Osorio menambahkan bahwa berkarier di teater nirlaba sudah menjadi tantangan sebelum pandemi, saat ia harus bekerja di beberapa pekerjaan selain lima hingga enam pertunjukan teater setahun untuk mencari nafkah. Namun, hal itu menjadi lebih sulit dalam beberapa tahun terakhir, dengan Osorio mencatat bahwa ia sebagian besar harus beralih ke pekerjaan televisi dan buku audio.

“Dulu tidak berkelanjutan, dan sekarang makin parah. Pekerjaan berkurang. Yang saya lihat di sektor teater adalah banyaknya pengurangan produksi. Jadi, Anda melihat lebih banyak pertunjukan tunggal. Anda melihat lebih banyak pertunjukan dua pemain,” kata Osorio. “Jadi, ada lebih sedikit pekerjaan yang tersedia bagi orang-orang yang berusaha mencari nafkah dan membesarkan keluarga yang tinggal di komunitas regional seperti Atlanta.”

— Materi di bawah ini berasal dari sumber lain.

Lemma aset_length {A} (l l' : list A) i x : aset l i x = Some l' -> length l' = length l.
Proof. unfold aset. case_if; intros; simplify_eq. apply length_insert. Qed.

(** ** Sums over a list *)

Lemma sum_list_with_insert {A} (f : A -> nat) (l : list A) i x y :
  l !! i = Some x -> (sum_list_with f (<[i:=y]> l) + f x = sum_list_with f l + f y)%nat.
Proof.
  revert i. induction l as [|a l IH]; intros [|i] H; simpl in *; simplify_eq; try lia.
  specialize (IH i H). lia.
Qed.

Lemma sum_list_with_bound {A} (f : A -> nat) (l : list A) b :
  (forall x, (f x <= b)%nat) -> (sum_list_with f l <= b * length l)%nat.
Proof. intros H. induction l as [|a l IH]; simpl; [lia|]. specialize (H a). lia. Qed.

(** ** Checking a range of integers by evaluation *)

Definition zrange (a n : nat) : list Z := map Z.of_nat (seq a n).

Lemma zrange_elem a n x : Z.of_nat a <= x < Z.of_nat (a + n) -> x ∈ zrange a n.
Proof.
  intros H. unfold zrange. apply list_elem_of_fmap. exists (Z.to_nat x).
  split; [rewrite Z2Nat.id by lia; reflexivity|]. apply elem_of_seq. lia.
Qed.

Lemma forallb_elem {A} (P : A -> bool) l x : forallb P l = true -> x ∈ l -> P x = true.
Proof. intros H Hx. rewrite forallb_forall in H. by apply H, list_elem_of_In. Qed.

Lemma forallb_range (P : Z -> bool) a n x :
  forallb P (zrange a n) = true -> Z.of_nat a <= x < Z.of_nat (a + n) -> P x = true.
Proof. intros H Hx. by eapply forallb_elem, zrange_elem. Qed.
(* ===== verification/Ir1Enum.v ===== *)
(** * The x86 register and instruction enumerations of the decoder

    [dt_x86_reg] and [dt_x86_insn] are the enumerations of
    target/i386/latx/include/x86.h, constructor by constructor and in the
    header's order, so that [reg_code] and [insn_code] are the values the C
    compiler assigns.  Range tests of the source (such as
    [dt_X86_REG_XMM0 <= index]) compare these codes. *)

From stdpp Require Import base list.
From Stdlib Require Import ZArith.
Local Open Scope Z_scope.

#[local] Unset Elimination Schemes.

Inductive dt_x86_reg : Set :=
  | dt_X86_REG_INVALID | dt_X86_REG_AH | dt_X86_REG_AL | dt_X86_REG_AX
  | dt_X86_REG_BH | dt_X86_REG_BL | dt_X86_REG_BP | dt_X86_REG_BPL
  | dt_X86_REG_BX | dt_X86_REG_CH | dt_X86_REG_CL | dt_X86_REG_CS
  | dt_X86_REG_CX | dt_X86_REG_DH | dt_X86_REG_DI | dt_X86_REG_DIL
  | dt_X86_REG_DL | dt_X86_REG_DS | dt_X86_REG_DX | dt_X86_REG_EAX
  | dt_X86_REG_EBP | dt_X86_REG_EBX | dt_X86_REG_ECX | dt_X86_REG_EDI
  | dt_X86_REG_EDX | dt_X86_REG_EFLAGS | dt_X86_REG_EIP | dt_X86_REG_EIZ
  | dt_X86_REG_ES | dt_X86_REG_ESI | dt_X86_REG_ESP | dt_X86_REG_FPSW
  | dt_X86_REG_FS | dt_X86_REG_GS | dt_X86_REG_IP | dt_X86_REG_RAX
  | dt_X86_REG_RBP | dt_X86_REG_RBX | dt_X86_REG_RCX | dt_X86_REG_RDI
  | dt_X86_REG_RDX | dt_X86_REG_RIP | dt_X86_REG_RIZ | dt_X86_REG_RSI
  | dt_X86_REG_RSP | dt_X86_REG_SI | dt_X86_REG_SIL | dt_X86_REG_SP
  | dt_X86_REG_SPL | dt_X86_REG_SS | dt_X86_REG_CR0 | dt_X86_REG_CR1
  | dt_X86_REG_CR2 | dt_X86_REG_CR3 | dt_X86_REG_CR4 | dt_X86_REG_CR5
  | dt_X86_REG_CR6 | dt_X86_REG_CR7 | dt_X86_REG_CR8 | dt_X86_REG_CR9
  | dt_X86_REG_CR10 | dt_X86_REG_CR11 | dt_X86_REG_CR12 | dt_X86_REG_CR13
  | dt_X86_REG_CR14 | dt_X86_REG_CR15 | dt_X86_REG_DR0 | dt_X86_REG_DR1
  | dt_X86_REG_DR2 | dt_X86_REG_DR3 | dt_X86_REG_DR4 | dt_X86_REG_DR5
  | dt_X86_REG_DR6 | dt_X86_REG_DR7 | dt_X86_REG_DR8 | dt_X86_REG_DR9
  | dt_X86_REG_DR10 | dt_X86_REG_DR11 | dt_X86_REG_DR12 | dt_X86_REG_DR13
  | dt_X86_REG_DR14 | dt_X86_REG_DR15 | dt_X86_REG_FP0 | dt_X86_REG_FP1
  | dt_X86_REG_FP2 | dt_X86_REG_FP3 | dt_X86_REG_FP4 | dt_X86_REG_FP5
  | dt_X86_REG_FP6 | dt_X86_REG_FP7 | dt_X86_REG_K0 | dt_X86_REG_K1
  | dt_X86_REG_K2 | dt_X86_REG_K3 | dt_X86_REG_K4 | dt_X86_REG_K5
  | dt_X86_REG_K6 | dt_X86_REG_K7 | dt_X86_REG_MM0 | dt_X86_REG_MM1
  | dt_X86_REG_MM2 | dt_X86_REG_MM3 | dt_X86_REG_MM4 | dt_X86_REG_MM5
  | dt_X86_REG_MM6 | dt_X86_REG_MM7 | dt_X86_REG_R8 | dt_X86_REG_R9
  | dt_X86_REG_R10 | dt_X86_REG_R11 | dt_X86_REG_R12 | dt_X86_REG_R13
  | dt_X86_REG_R14 | dt_X86_REG_R15 | dt_X86_REG_ST0 | dt_X86_REG_ST1
  | dt_X86_REG_ST2 | dt_X86_REG_ST3 | dt_X86_REG_ST4 | dt_X86_REG_ST5
  | dt_X86_REG_ST6 | dt_X86_REG_ST7 | dt_X86_REG_XMM0 | dt_X86_REG_XMM1
  | dt_X86_REG_XMM2 | dt_X86_REG_XMM3 | dt_X86_REG_XMM4 | dt_X86_REG_XMM5
  | dt_X86_REG_XMM6 | dt_X86_REG_XMM7 | dt_X86_REG_XMM8 | dt_X86_REG_XMM9
  | dt_X86_REG_XMM10 | dt_X86_REG_XMM11 | dt_X86_REG_XMM12 | dt_X86_REG_XMM13
  | dt_X86_REG_XMM14 | dt_X86_REG_XMM15 | dt_X86_REG_XMM16 | dt_X86_REG_XMM17
  | dt_X86_REG_XMM18 | dt_X86_REG_XMM19 | dt_X86_REG_XMM20 | dt_X86_REG_XMM21
  | dt_X86_REG_XMM22 | dt_X86_REG_XMM23 | dt_X86_REG_XMM24 | dt_X86_REG_XMM25
  | dt_X86_REG_XMM26 | dt_X86_REG_XMM27 | dt_X86_REG_XMM28 | dt_X86_REG_XMM29
  | dt_X86_REG_XMM30 | dt_X86_REG_XMM31 | dt_X86_REG_YMM0 | dt_X86_REG_YMM1
  | dt_X86_REG_YMM2 | dt_X86_REG_YMM3 | dt_X86_REG_YMM4 | dt_X86_REG_YMM5
  | dt_X86_REG_YMM6 | dt_X86_REG_YMM7 | dt_X86_REG_YMM8 | dt_X86_REG_YMM9
  | dt_X86_REG_YMM10 | dt_X86_REG_YMM11 | dt_X86_REG_YMM12 | dt_X86_REG_YMM13
  | dt_X86_REG_YMM14 | dt_X86_REG_YMM15 | dt_X86_REG_YMM16 | dt_X86_REG_YMM17
  | dt_X86_REG_YMM18 | dt_X86_REG_YMM19 | dt_X86_REG_YMM20 | dt_X86_REG_YMM21
  | dt_X86_REG_YMM22 | dt_X86_REG_YMM23 | dt_X86_REG_YMM24 | dt_X86_REG_YMM25
  | dt_X86_REG_YMM26 | dt_X86_REG_YMM27 | dt_X86_REG_YMM28 | dt_X86_REG_YMM29
  | dt_X86_REG_YMM30 | dt_X86_REG_YMM31 | dt_X86_REG_ZMM0 | dt_X86_REG_ZMM1
  | dt_X86_REG_ZMM2 | dt_X86_REG_ZMM3 | dt_X86_REG_ZMM4 | dt_X86_REG_ZMM5
  | dt_X86_REG_ZMM6 | dt_X86_REG_ZMM7 | dt_X86_REG_ZMM8 | dt_X86_REG_ZMM9
  | dt_X86_REG_ZMM10 | dt_X86_REG_ZMM11 | dt_X86_REG_ZMM12 | dt_X86_REG_ZMM13
  | dt_X86_REG_ZMM14 | dt_X86_REG_ZMM15 | dt_X86_REG_ZMM16 | dt_X86_REG_ZMM17
  | dt_X86_REG_ZMM18 | dt_X86_REG_ZMM19 | dt_X86_REG_ZMM20 | dt_X86_REG_ZMM21
  | dt_X86_REG_ZMM22 | dt_X86_REG_ZMM23 | dt_X86_REG_ZMM24 | dt_X86_REG_ZMM25
  | dt_X86_REG_ZMM26 | dt_X86_REG_ZMM27 | dt_X86_REG_ZMM28 | dt_X86_REG_ZMM29
  | dt_X86_REG_ZMM30 | dt_X86_REG_ZMM31 | dt_X86_REG_R8B | dt_X86_REG_R9B
  | dt_X86_REG_R10B | dt_X86_REG_R11B | dt_X86_REG_R12B | dt_X86_REG_R13B
  | dt_X86_REG_R14B | dt_X86_REG_R15B | dt_X86_REG_R8D | dt_X86_REG_R9D
  | dt_X86_REG_R10D | dt_X86_REG_R11D | dt_X86_REG_R12D | dt_X86_REG_R13D
  | dt_X86_REG_R14D | dt_X86_REG_R15D | dt_X86_REG_R8W | dt_X86_REG_R9W
  | dt_X86_REG_R10W | dt_X86_REG_R11W | dt_X86_REG_R12W | dt_X86_REG_R13W
  | dt_X86_REG_R14W | dt_X86_REG_R15W | dt_X86_REG_ENDING.
(* ===== verification/Ir1.v ===== *)
(** * IR1: decoded x86 instructions

    The operand and instruction records of target/i386/latx/include/x86.h,
    latx-disassemble-trace.h and ir1.h, and the accessors and predicates of
    target/i386/latx/ir1/ir1.c, for the TARGET_X86_64 build.  A translation
    block (include/exec/exec-all.h) is reduced to the fields the analyses of
    this development read and write. *)

From stdpp Require Import base numbers list option tactics gmap.
From Stdlib Require Import ZArith Lia Bool.
From S2P Require Import Prelude Ir1Enum.
Local Open Scope Z_scope.
Local Open Scope c_scope.

(** ** Register numbers (include/reg-map.h) *)

Definition eax_index := 0.
Definition ecx_index := 1.
Definition edx_index := 2.
Definition ebx_index := 3.
Definition esp_index := 4.
Definition ebp_index := 5.
Definition esi_index := 6.
Definition edi_index := 7.
Definition r8_index := 8.
Definition r9_index := 9.
Definition r10_index := 10.
Definition r11_index := 11.
Definition r12_index := 12.
Definition r13_index := 13.
Definition r14_index := 14.
Definition r15_index := 15.
Definition riz_index := 16.
Definition es_index := 0.
Definition cs_index := 1.
Definition ss_index := 2.
Definition ds_index := 3.
Definition fs_index := 4.
Definition gs_index := 5.

(** ** Operands *)

(** [dt_x86_op_mem]. *)
Record dt_x86_op_mem := mkMem {
  segment : dt_x86_reg;
  base : dt_x86_reg;
  index : dt_x86_reg;
  scale : Z;
  disp : Z
}.
(* ===== verification/FlagReduction.v ===== *)
(** * EFLAGS reduction inside a block (optimization/flag-reduction.c)

    The use/def table of x86 opcodes, the backward step [flag_reduction] that
    decides which flags an instruction has to compute, the check at the end of
    a block, and [flag_gen], the unoptimised alternative.  The theorems show
    that the backward pass computes exactly the flags live on entry and that
    code which only computes the kept flags simulates code that computes all
    of them. *)

From stdpp Require Import base numbers list option tactics.
From Stdlib Require Import ZArith Lia Bool.
From S2P Require Import Prelude Ir1Enum Ir1.
Local Open Scope Z_scope.
Local Open Scope c_scope.

(** ** Flag masks (include/flag-reduction.h) *)

Definition CF_USEDEF_BIT_INDEX := 0.
Definition PF_USEDEF_BIT_INDEX := 1.
Definition AF_USEDEF_BIT_INDEX := 2.
Definition ZF_USEDEF_BIT_INDEX := 3.
Definition SF_USEDEF_BIT_INDEX := 4.
Definition OF_USEDEF_BIT_INDEX := 5.
Definition DF_USEDEF_BIT_INDEX := 6.

Definition __INVALID := 1 << 7.
Definition __VALID := 0.
Definition __CF := (1 << CF_USEDEF_BIT_INDEX) .| __VALID.
Definition __PF := (1 << PF_USEDEF_BIT_INDEX) .| __VALID.
Definition __AF := (1 << AF_USEDEF_BIT_INDEX) .| __VALID.
Definition __ZF := (1 << ZF_USEDEF_BIT_INDEX) .| __VALID.
Definition __SF := (1 << SF_USEDEF_BIT_INDEX) .| __VALID.
Definition __OF := (1 << OF_USEDEF_BIT_INDEX) .| __VALID.
Definition __DF := (1 << DF_USEDEF_BIT_INDEX) .| __VALID.
Definition __NONE := __VALID.
Definition __OSAPF := __OF .| __SF .| __AF .| __PF.
Definition __OSZPF := __OF .| __SF .| __ZF .| __PF.
Definition __SZAPF := __SF .| __ZF .| __AF .| __PF.
Definition __SZAPCF := __SZAPF .| __CF.
Definition __ALL_EFLAGS := __OF .| __SF .| __ZF .| __AF .| __PF .| __CF.

Record IR1_EFLAG_USEDEF := mkUsedef { use : Z; def : Z; undef : Z }.

Definition FLAG_DEFINE (opcode : dt_x86_insn) (_use _def _undef : Z) :
    dt_x86_insn * IR1_EFLAG_USEDEF := (opcode, mkUsedef _use _def _undef).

Ned Hanlon, presiden American Guild of Musical Artists, afiliasi AFL-CIO lainnya yang mewakili penyanyi, penari, dan staf lain di bidang opera, balet, dan lainnya, mengatakan gedung-gedung opera di seluruh negeri juga memproduksi lebih sedikit pertunjukan per tahun, yang ia harap dapat diatasi dengan membentuk kembali kebijakan federal. Hanlon juga telah melihat sejumlah orang meninggalkan industri tersebut dalam beberapa tahun terakhir, yang ia kaitkan dengan jumlah produksi yang lebih sedikit dan upah yang sebagian besar stagnan.

“Kami mengalami kontraksi yang cukup serius, terutama di bidang opera. Di Met, kami melakukan produksi 25% lebih sedikit sekarang dibandingkan dengan tiga atau empat tahun lalu. Dan itu bukan karena penjualan tiket. Penjualan tiket sebenarnya berada di atas level sebelum pandemi. Itu karena masalah pendanaan,” kata Hanlon. “Kebijakan ini hanya mencoba untuk mengalihkan pendanaan yang terjadi ke tempat-tempat yang benar-benar mendukung seniman dan memungkinkan seniman mendapatkan penghidupan yang berkelanjutan, bukan ke proyek yang hanya sekali saja.”